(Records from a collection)
# # #

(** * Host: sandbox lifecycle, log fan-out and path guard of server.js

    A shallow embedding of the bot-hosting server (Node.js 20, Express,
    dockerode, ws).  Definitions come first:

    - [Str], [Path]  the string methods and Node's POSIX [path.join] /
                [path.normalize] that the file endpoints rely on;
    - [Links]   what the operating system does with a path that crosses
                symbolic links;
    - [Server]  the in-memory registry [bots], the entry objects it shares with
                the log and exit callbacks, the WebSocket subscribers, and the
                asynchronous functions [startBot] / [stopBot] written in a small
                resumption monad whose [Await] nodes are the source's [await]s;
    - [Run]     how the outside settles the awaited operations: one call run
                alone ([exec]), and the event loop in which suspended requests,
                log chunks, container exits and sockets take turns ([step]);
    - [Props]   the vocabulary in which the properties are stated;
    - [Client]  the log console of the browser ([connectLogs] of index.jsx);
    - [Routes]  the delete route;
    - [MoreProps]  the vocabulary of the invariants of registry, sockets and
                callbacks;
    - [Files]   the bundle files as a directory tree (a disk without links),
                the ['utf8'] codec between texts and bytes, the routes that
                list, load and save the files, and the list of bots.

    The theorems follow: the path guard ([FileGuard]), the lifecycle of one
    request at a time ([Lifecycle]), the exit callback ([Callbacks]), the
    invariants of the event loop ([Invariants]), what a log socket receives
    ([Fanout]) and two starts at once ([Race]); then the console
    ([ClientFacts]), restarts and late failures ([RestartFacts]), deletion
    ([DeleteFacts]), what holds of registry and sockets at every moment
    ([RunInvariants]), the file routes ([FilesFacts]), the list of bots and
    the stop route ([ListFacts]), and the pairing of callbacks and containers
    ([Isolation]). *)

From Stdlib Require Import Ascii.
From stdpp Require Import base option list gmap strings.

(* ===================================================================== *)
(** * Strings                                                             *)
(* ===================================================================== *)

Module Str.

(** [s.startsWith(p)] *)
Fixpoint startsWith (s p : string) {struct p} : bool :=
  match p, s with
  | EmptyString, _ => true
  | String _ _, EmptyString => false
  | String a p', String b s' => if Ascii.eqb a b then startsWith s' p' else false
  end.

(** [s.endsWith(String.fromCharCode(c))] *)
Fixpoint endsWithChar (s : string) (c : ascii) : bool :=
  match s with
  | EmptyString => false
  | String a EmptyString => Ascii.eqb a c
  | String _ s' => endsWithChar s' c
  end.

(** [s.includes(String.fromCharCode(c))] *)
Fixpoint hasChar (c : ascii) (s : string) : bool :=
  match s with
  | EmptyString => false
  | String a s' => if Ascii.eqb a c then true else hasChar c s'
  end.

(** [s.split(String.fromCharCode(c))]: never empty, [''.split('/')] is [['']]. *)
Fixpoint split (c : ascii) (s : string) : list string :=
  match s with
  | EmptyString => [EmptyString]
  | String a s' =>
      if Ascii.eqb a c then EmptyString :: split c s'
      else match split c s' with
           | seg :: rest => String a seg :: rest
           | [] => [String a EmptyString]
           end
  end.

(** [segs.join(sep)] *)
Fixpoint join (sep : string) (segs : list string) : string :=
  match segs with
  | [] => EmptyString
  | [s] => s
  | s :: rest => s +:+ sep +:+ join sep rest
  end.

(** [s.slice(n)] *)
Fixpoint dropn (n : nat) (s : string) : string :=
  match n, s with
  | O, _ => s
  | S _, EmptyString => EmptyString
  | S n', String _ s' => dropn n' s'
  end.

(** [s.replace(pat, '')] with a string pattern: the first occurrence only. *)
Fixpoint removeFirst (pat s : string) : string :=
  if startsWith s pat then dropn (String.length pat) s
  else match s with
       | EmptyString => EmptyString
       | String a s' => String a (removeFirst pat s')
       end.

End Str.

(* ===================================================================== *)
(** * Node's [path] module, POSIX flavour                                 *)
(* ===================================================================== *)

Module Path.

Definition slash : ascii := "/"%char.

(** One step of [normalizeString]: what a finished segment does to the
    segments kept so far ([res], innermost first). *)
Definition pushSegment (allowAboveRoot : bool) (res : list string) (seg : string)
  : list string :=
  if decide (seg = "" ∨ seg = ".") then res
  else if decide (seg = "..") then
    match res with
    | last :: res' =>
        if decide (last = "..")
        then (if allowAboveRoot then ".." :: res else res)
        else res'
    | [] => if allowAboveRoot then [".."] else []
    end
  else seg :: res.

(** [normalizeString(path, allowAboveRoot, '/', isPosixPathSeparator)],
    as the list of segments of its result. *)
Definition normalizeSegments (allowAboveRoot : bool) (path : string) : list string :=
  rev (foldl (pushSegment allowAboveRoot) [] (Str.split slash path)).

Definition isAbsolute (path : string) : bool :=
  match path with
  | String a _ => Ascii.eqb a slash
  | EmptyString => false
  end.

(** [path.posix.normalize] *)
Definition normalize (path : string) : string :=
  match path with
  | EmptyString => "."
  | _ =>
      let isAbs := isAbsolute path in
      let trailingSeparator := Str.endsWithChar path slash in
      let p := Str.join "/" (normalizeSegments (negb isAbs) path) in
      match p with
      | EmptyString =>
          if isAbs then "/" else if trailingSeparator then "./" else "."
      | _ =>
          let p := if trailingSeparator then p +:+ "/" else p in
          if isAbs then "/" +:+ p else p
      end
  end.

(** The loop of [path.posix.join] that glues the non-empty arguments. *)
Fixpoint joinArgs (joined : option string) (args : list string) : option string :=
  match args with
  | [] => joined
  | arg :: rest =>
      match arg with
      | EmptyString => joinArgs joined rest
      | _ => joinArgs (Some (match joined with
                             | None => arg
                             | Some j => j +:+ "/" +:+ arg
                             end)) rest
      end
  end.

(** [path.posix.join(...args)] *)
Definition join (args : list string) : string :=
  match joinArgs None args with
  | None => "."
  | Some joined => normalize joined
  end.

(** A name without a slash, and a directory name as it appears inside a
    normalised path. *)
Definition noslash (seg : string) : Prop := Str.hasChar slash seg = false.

# # #

Work request: Only the count belongs in your answer, so please work out how many lines of the data contain "segs".

Task result: 3